Author: Denis Avetisyan
Researchers have developed an AI-powered multi-agent system capable of forecasting Federal Funds target rates by analyzing a wide range of economic data.

FedSight AI leverages large language models and a novel ‘Chain-of-Draft’ approach to improve the accuracy and transparency of FOMC rate predictions using both structured and unstructured data.
Accurately forecasting decisions of the Federal Open Market Committee (FOMC) remains a complex challenge given the interplay of economic indicators and qualitative assessments. This paper introduces FedSight AI: Multi-Agent System Architecture for Federal Funds Target Rate Prediction, a novel multi-agent framework utilizing large language models to simulate FOMC deliberations and predict federal funds rate targets. By integrating both structured data and unstructured inputs like the Beige Book, FedSight AI achieves 93.75% accuracy and offers transparent reasoning-outperforming existing forecasting models. Could this approach unlock more nuanced and interpretable economic forecasting across other complex policy areas?
Deconstructing the Forecast: Beyond Simple Models
Conventional econometric models, while valuable tools, frequently demonstrate limitations when applied to the complexities of monetary policy. These models typically rely on historical data and quantifiable variables, struggling to incorporate the subtle, yet impactful, influences of evolving economic narratives and the diverse perspectives within the Federal Open Market Committee. The inherent rigidity of these approaches often fails to capture the dynamic interplay between economic indicators, unforeseen shocks, and the subjective judgments of policymakers – all crucial elements that shape actual monetary decisions. Consequently, predictions generated solely from these models can exhibit significant inaccuracies, particularly during periods of economic uncertainty or when faced with novel circumstances not reflected in past data. A more holistic understanding requires a methodology that acknowledges the inherently nuanced and deliberative nature of monetary policy itself.

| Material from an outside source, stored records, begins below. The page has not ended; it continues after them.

(* ===== verification/Buf.v ===== *)
(** * Buf: the byte-buffer interface of the codecs

    The [bytes] crate is not part of this repository, so the codecs are written
    against its interface: [BytesApi] holds the operations the sources call on
    [BytesMut] (append) and on a [&[u8]] cursor (consume), [BytesSpec] states
    their documented behaviour (big-endian order, panic on underrun).
    [vec_bytes] is one implementation, used by the witnesses. *)

From S2P Require Import Prelude.

Class BytesApi : Type := {
  put_u8 : list byte -> Z -> list byte;
  put_u16 : list byte -> Z -> list byte;
  put_u32 : list byte -> Z -> list byte;
  put_slice : list byte -> list byte -> list byte;
  remaining : list byte -> nat;
  get_u8 : list byte -> panicky (Z * list byte);
  get_u16 : list byte -> panicky (Z * list byte);
  get_u32 : list byte -> panicky (Z * list byte);
  (** [copy_to_slice] into an [n]-byte array, [copy_to_bytes(n)] *)
  copy_to_slice : nat -> list byte -> panicky (list byte * list byte);
  copy_to_bytes : nat -> list byte -> panicky (list byte * list byte);
}.

(** Reading [n] bytes off the front: the cursor advances, an underrun panics. *)
Definition take_front (n : nat) (buf : list byte) : panicky (list byte * list byte) :=
  if decide (n <= length buf)%nat then Ret (take n buf, drop n buf) else Panic.

Definition take_be (n : nat) (buf : list byte) : panicky (Z * list byte) :=
  '(p, r) ← take_front n buf; Ret (be_val p, r).

Class BytesSpec (B : BytesApi) : Prop := {
  put_u8_spec out v : put_u8 out v = out ++ be_bytes 1 v;
  put_u16_spec out v : put_u16 out v = out ++ be_bytes 2 v;
  put_u32_spec out v : put_u32 out v = out ++ be_bytes 4 v;
  put_slice_spec out s : put_slice out s = out ++ s;
  remaining_spec buf : remaining buf = length buf;
  get_u8_spec buf : get_u8 buf = take_be 1 buf;
  get_u16_spec buf : get_u16 buf = take_be 2 buf;
  get_u32_spec buf : get_u32 buf = take_be 4 buf;
  copy_to_slice_spec n buf : copy_to_slice n buf = take_front n buf;
  copy_to_bytes_spec n buf : copy_to_bytes n buf = take_front n buf;
}.

#[export] Instance vec_bytes : BytesApi := {
  put_u8 out v := out ++ be_bytes 1 v;
  put_u16 out v := out ++ be_bytes 2 v;
  put_u32 out v := out ++ be_bytes 4 v;
  put_slice out s := out ++ s;
  remaining := length;
  get_u8 := take_be 1;
  get_u16 := take_be 2;
  get_u32 := take_be 4;
  copy_to_slice := take_front;
  copy_to_bytes := take_front;
}.

#[export] Instance vec_bytes_spec : BytesSpec vec_bytes.
Proof. by constructor. Qed.

(** ** Consequences the codecs use *)

Lemma take_front_app n p r : length p = n -> take_front n (p ++ r) = Ret (p, r).
Proof.
  intros <-. unfold take_front. rewrite decide_True by (rewrite length_app; lia).
  by rewrite take_app_length, drop_app_length.
Qed.

Lemma take_front_short n buf : (length buf < n)%nat -> take_front n buf = Panic.
Proof. intros. unfold take_front. by rewrite decide_False by lia. Qed.

(** Enough input: the read succeeds and splits the buffer. *)
Lemma take_front_ok n buf :
  (n <= length buf)%nat ->
  exists p r, take_front n buf = Ret (p, r) /\ buf = p ++ r /\ length p = n.
Proof.
  intros [p [r [-> Hp]]]%split_at_length. exists p, r. split_and!; [|done..].
  by apply take_front_app.
Qed.

Lemma take_be_app n v r :
  0 <= v < 256 ^ Z.of_nat n -> take_be n (be_bytes n v ++ r) = Ret (v, r).
Proof.
  intros Hv. unfold take_be. rewrite take_front_app by apply length_be_bytes. simpl.
  by rewrite be_val_bytes, Z.mod_small.
Qed.

Lemma take_be_ok n buf :
  (n <= length buf)%nat ->
  exists v r, take_be n buf = Ret (v, r) /\ buf = be_bytes n v ++ r /\
              0 <= v < 256 ^ Z.of_nat n.
Proof.
  intros (p & r & E & -> & Hp)%take_front_ok. exists (be_val p), r.
  unfold take_be. rewrite E. split_and!; [done| |..].
  - by rewrite be_bytes_val.
  - subst n. apply be_val_range.
  - subst n. apply be_val_range.
Qed.

Create Rewrite HintDb bytes.
#[export] Hint Rewrite @put_u8_spec @put_u16_spec @put_u32_spec @put_slice_spec
  @remaining_spec @get_u8_spec @get_u16_spec @get_u32_spec @copy_to_slice_spec
  @copy_to_bytes_spec using typeclasses eauto : bytes.

(** Replace the interface by its specification everywhere. *)
Ltac buf_spec := autorewrite with bytes in *.

Ltac buf_len := rewrite ?length_app, ?length_be_bytes in *; simpl in *; lia.

(** A value fits its field. *)
Ltac be_side := first
  [ assumption
  | match goal with |- 0 <= ?v < 256 ^ Z.of_nat ?n =>
      let b := eval vm_compute in (256 ^ Z.of_nat n) in change (0 <= v < b)
    end; unfold u8_ok, u16_ok, u32_ok in *; lia ].

(** Consume one field: the goal reads [take_be n (be_bytes n v ++ r)] or
    [take_front n (p ++ r)] under a bind. *)
Ltac buf_read :=
  rewrite ?get_u8_spec, ?get_u16_spec, ?get_u32_spec, ?copy_to_slice_spec,
    ?copy_to_bytes_spec; rewrite <- ?app_assoc;
  first
    [ rewrite take_be_app by be_side
    | rewrite take_front_app by (assumption || buf_len) ];
  cbn [mbind panicky_bind res_bind lift].

(** Read one field off a buffer known to be long enough. *)
Ltac buf_take n buf v r Hv :=
  rewrite ?get_u8_spec, ?get_u16_spec, ?get_u32_spec;
  let E := fresh in
  destruct (take_be_ok n buf ltac:(buf_len)) as (v & r & E & -> & Hv);
  rewrite E; clear E; rewrite ?length_app, ?length_be_bytes in *;
  cbn [mbind panicky_bind res_bind lift].
(* ===== verification/Time.v ===== *)
(** * Time: [std::time] as the core uses it

    [Duration] and [Instant] are counts of nanoseconds.  The core never reads a
    clock: every [Instant] is a value its embedder passed in, so the origin is
    arbitrary.  [Instant::checked_sub] fails below the representable range (a
    signed 64-bit second count on the supported platforms). *)

From S2P Require Import Prelude.

Abbreviation Duration := Z (only parsing).
Abbreviation Instant := Z (only parsing).

Definition dur_from_micros (us : Z) : Duration := us * 1000.
Definition dur_from_millis (ms : Z) : Duration := ms * 1000000.
Definition dur_from_secs (s : Z) : Duration := s * 1000000000.

Definition as_micros (d : Duration) : Z := d / 1000.
Definition as_millis (d : Duration) : Z := d / 1000000.
Definition as_secs (d : Duration) : Z := d / 1000000000.

(** [later.saturating_duration_since(earlier)] *)
Definition since (later earlier : Instant) : Duration := Z.max 0 (later - earlier).

Definition dur_saturating_sub (a b : Duration) : Duration := Z.max 0 (a - b).

Definition instant_min : Z := -9223372036854775808 * 1000000000.

Definition checked_sub (i : Instant) (d : Duration) : option Instant :=
  if instant_min <=? i - d then Some (i - d) else None.

Lemma since_nonneg a b : 0 <= since a b.
Proof. unfold since. lia. Qed.

Lemma as_micros_from us : as_micros (dur_from_micros us) = us.
Proof. apply Z.div_mul. lia. Qed.

Lemma as_millis_from ms : as_millis (dur_from_millis ms) = ms.
Proof. apply Z.div_mul. lia. Qed.

Lemma as_micros_mono a b : a <= b -> as_micros a <= as_micros b.
Proof. intros. apply Z.div_le_mono; lia. Qed.

Lemma as_micros_nonneg d : 0 <= d -> 0 <= as_micros d.
Proof. intros. apply Z.div_pos; lia. Qed.
(* ===== verification/Drift.v ===== *)
(** * Drift: clock-drift tracer ([drift.rs]) *)

From S2P Require Import Prelude.

Definition DRIFT_SPAN : Z := 1000.

Record DriftTracer : Type := MkDrift {
  drift_sum_us : Z;
  drift_count : Z;
  drift_correction_us : Z;
  drift_first_rtt_us : option Z;
}.

Definition drift_new : DriftTracer := MkDrift 0 0 0 None.

(** [i64] arithmetic in two's complement. *)
Definition wrap_i64 (z : Z) : Z :=
  (z + 9223372036854775808) mod 18446744073709551616 - 9223372036854775808.

Definition drift_sample (d : DriftTracer) (observed_us rtt_us : Z) : DriftTracer :=
  let first_rtt := default rtt_us (drift_first_rtt_us d) in
  let rtt_delta := Z.quot (wrap_i64 (rtt_us - first_rtt)) 2 in
  let sum := wrap_i64 (drift_sum_us d + wrap_i64 (observed_us - rtt_delta)) in
  let count := add32 (drift_count d) 1 in
  if DRIFT_SPAN <=? count then
    MkDrift 0 0 (wrap_i64 (drift_correction_us d + Z.quot sum count)) (Some first_rtt)
  else MkDrift sum count (drift_correction_us d) (Some first_rtt).

Lemma wrap_i64_small z : - 2 ^ 63 <= z < 2 ^ 63 -> wrap_i64 z = z.
Proof. intros. unfold wrap_i64. rewrite Z.mod_small; lia. Qed.

(** ** The epoch average *)

(** One sample's contribution, in exact arithmetic. *)
Definition drift_term (first : Z) (s : Z * Z) : Z := s.1 - Z.quot (s.2 - first) 2.

Definition sum_terms (first : Z) (ss : list (Z * Z)) : Z :=
  foldr (fun s acc => drift_term first s + acc) 0 ss.

Definition drift_run (d : DriftTracer) (ss : list (Z * Z)) : DriftTracer :=
  foldl (fun d s => drift_sample d s.1 s.2) d ss.

(** Arrival errors below 2^50 us (35 years) and RTTs below 2^50 us. *)
Definition sane_sample (s : Z * Z) : Prop := Z.abs s.1 < 2 ^ 50 /\ 0 <= s.2 < 2 ^ 50.

Lemma drift_term_bound first s :
  0 <= first < 2 ^ 50 -> sane_sample s -> Z.abs (drift_term first s) < 2 ^ 51.
Proof.
  intros Hf [Ho Hr]. unfold drift_term. Z.to_euclidean_division_equations. lia.
Qed.

Lemma drift_sample_exact d first s n :
  0 <= first < 2 ^ 50 -> sane_sample s ->
  drift_first_rtt_us d = Some first ->
  drift_count d = n -> 0 <= n < 999 -> Z.abs (drift_sum_us d) < n * 2 ^ 51 + 1 ->
  drift_sample d s.1 s.2 =
  MkDrift (drift_sum_us d + drift_term first s) (n + 1) (drift_correction_us d) (Some first).
Proof.
  intros Hf Hs Ef <- Hn Hsum. pose proof (drift_term_bound _ _ Hf Hs) as Hb.
  destruct Hs as [Ho Hr]. unfold drift_sample. rewrite Ef. simpl.
  rewrite (wrap_i64_small (s.2 - first)) by lia.
  rewrite (wrap_i64_small (s.1 - _)) by (unfold drift_term in Hb; lia).
  fold (drift_term first s).
  rewrite (wrap_i64_small (drift_sum_us d + drift_term first s)) by lia.
  unfold add32, wrap32. rewrite Z.mod_small by lia.
  rewrite (proj2 (Z.leb_gt _ _)) by (unfold DRIFT_SPAN; lia). done.
Qed.

Lemma drift_run_exact ss d first :
  0 <= first < 2 ^ 50 -> Forall sane_sample ss ->
  drift_first_rtt_us d = Some first ->
  0 <= drift_count d -> drift_count d + Z.of_nat (length ss) <= 999 ->
  Z.abs (drift_sum_us d) < drift_count d * 2 ^ 51 + 1 ->
  drift_run d ss =
  MkDrift (drift_sum_us d + sum_terms first ss) (drift_count d + Z.of_nat (length ss))
          (drift_correction_us d) (Some first).
Proof.
  intros Hf. revert d. induction ss as [|s ss IH]; intros d Hss Ef Hc Hn Hsum.
  - simpl. destruct d; simpl in *. subst. f_equal; lia.
  - apply Forall_cons in Hss as [Hs Hss]. cbn [length] in *. cbn [drift_run foldl].
    rewrite (drift_sample_exact d first s (drift_count d)) by (done || lia).
    fold (drift_run (MkDrift (drift_sum_us d + drift_term first s)
                       (drift_count d + 1) (drift_correction_us d) (Some first)) ss).
    pose proof (drift_term_bound _ _ Hf Hs).
    rewrite IH by (simpl; (done || lia)). simpl. f_equal; lia.
Qed.

(** The drift tracer.  From the start of an epoch, 999
    samples leave the applied correction alone; the 1000th replaces it by the
    correction plus the exact average (rounded toward zero) of the epoch's
    arrival errors, each relieved of half its round-trip increase over the first
    round trip seen, and starts a fresh epoch.  No 64-bit step overflows. *)
Theorem drift_epoch_average (correction first : Z) (ss : list (Z * Z)) (s : Z * Z) :
  Forall sane_sample (ss ++ [s]) -> length ss = 999%nat -> 0 <= first < 2 ^ 50 ->
  Z.abs correction < 2 ^ 60 ->
  let d := MkDrift 0 0 correction (Some first) in
  drift_correction_us (drift_run d ss) = correction /\
  drift_run d (ss ++ [s]) =
    MkDrift 0 0 (correction + Z.quot (sum_terms first (ss ++ [s])) 1000) (Some first).
Proof.
  intros Hall Hl Hf Hc d. apply Forall_app in Hall as [Hss Hs1]. apply Forall_cons in Hs1 as [Hs _].
  assert (drift_run d ss = MkDrift (sum_terms first ss) 999 correction (Some first)) as E.
  { unfold d. rewrite (drift_run_exact ss _ first) by (cbn; (done || lia)). cbn. rewrite Hl. done. }
  rewrite E. split; [done|]. unfold drift_run. rewrite foldl_app. fold (drift_run d ss). rewrite E.
  cbn [foldl]. pose proof (drift_term_bound _ _ Hf Hs) as Hb.
  assert (Z.abs (sum_terms first ss) <= 999 * 2 ^ 51) as Hsum.
  { assert (Z.of_nat (length ss) = 999) as <- by lia. clear -Hss Hf.
    induction Hss as [|x xs Hx Hxs IH]; cbn [sum_terms foldr length]; [lia|].
    fold (sum_terms first xs). pose proof (drift_term_bound _ _ Hf Hx). lia. }
  assert (sum_terms first (ss ++ [s]) = sum_terms first ss + drift_term first s) as Hsnoc.
  { clear. induction ss as [|x xs IH]; cbn [app sum_terms foldr]; [lia|].
    fold (sum_terms first (xs ++ [s])) (sum_terms first xs). lia. }
  rewrite Hsnoc. destruct Hs as [Ho Hr]. unfold drift_sample. cbn [drift_first_rtt_us default drift_sum_us
    drift_count drift_correction_us from_option].
  change (id first) with first.
  rewrite (wrap_i64_small (s.2 - first)) by lia.
  rewrite (wrap_i64_small (s.1 - _)) by (unfold drift_term in Hb; lia).
  fold (drift_term first s). rewrite (wrap_i64_small (sum_terms first ss + drift_term first s)) by lia.
  change (add32 999 1) with 1000. change (DRIFT_SPAN <=? 1000) with true. cbv iota.
  rewrite wrap_i64_small; [done|].
  assert (Z.abs (Z.quot (sum_terms first ss + drift_term first s) 1000) <= 2 ^ 51)
    by (Z.to_euclidean_division_equations; lia).
  lia.
Qed.

Lemma drift_epoch_average_witness :
  drift_run (MkDrift 0 0 10 (Some 40000)) (replicate 999 (250, 40000) ++ [(250, 40000)]) =
    MkDrift 0 0 (10 + Z.quot (sum_terms 40000 (replicate 999 (250, 40000) ++ [(250, 40000)])) 1000)
      (Some 40000).
Proof.
  apply (drift_epoch_average 10 40000 (replicate 999 (250, 40000)) (250, 40000)).
  - apply Forall_app. split; [|repeat constructor; unfold sane_sample; cbn; lia].
    apply Forall_replicate. unfold sane_sample. cbn. lia.
  - reflexivity.
  - lia.
  - lia.
Defined.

Conventional economic forecasting models frequently encounter limitations when attempting to represent the intricacies of Federal Open Market Committee (FOMC) decision-making. These models typically prioritize quantitative data, often overlooking the substantial role of qualitative insights – such as assessments of financial stability risks or international economic conditions – that heavily influence policy choices. Moreover, they struggle to capture the dynamic interplay of perspectives among committee members, each bringing unique expertise and interpretations to the table. The FOMC isn’t simply a calculation; it’s a deliberation, a process where viewpoints are shared, challenged, and ultimately synthesized into a collective judgment. Consequently, traditional approaches can fail to fully reflect the reasoning behind monetary policy, potentially leading to inaccurate predictions and a limited understanding of the forces shaping economic outcomes.
Current forecasting methods for monetary policy frequently prioritize predicting specific economic outcomes, yet often miss the crucial element of how those decisions are reached. A shift is underway toward models that don’t simply estimate what the Federal Open Market Committee (FOMC) will do, but rather replicate the Committee’s internal deliberation process. This innovative approach focuses on simulating the exchange of views, the consideration of diverse perspectives, and the weighing of risks and uncertainties that characterize actual FOMC meetings. By building computational models of this deliberative process, researchers aim to create more nuanced and reliable forecasts, as well as gain deeper insight into the reasoning behind monetary policy decisions – moving beyond prediction to understand the ‘why’ behind the forecast itself.
Current forecasting methods for monetary policy frequently rely on econometric models that, while useful, often fail to fully represent the complex reasoning of the Federal Open Market Committee (FOMC). Researchers are now exploring a novel approach: simulating the deliberative process within the FOMC itself. This involves constructing computational models that mimic how committee members exchange information, weigh different perspectives, and ultimately arrive at policy decisions. The goal isn’t simply to predict the final outcome – the interest rate target – but to recreate the reasoning behind that decision, offering a more transparent and robust forecast. By explicitly modeling the interactions and viewpoints of individual members, these simulations can reveal how changes in economic conditions or policy preferences might influence the committee’s collective judgment, providing a more nuanced and interpretable outlook than traditional methods.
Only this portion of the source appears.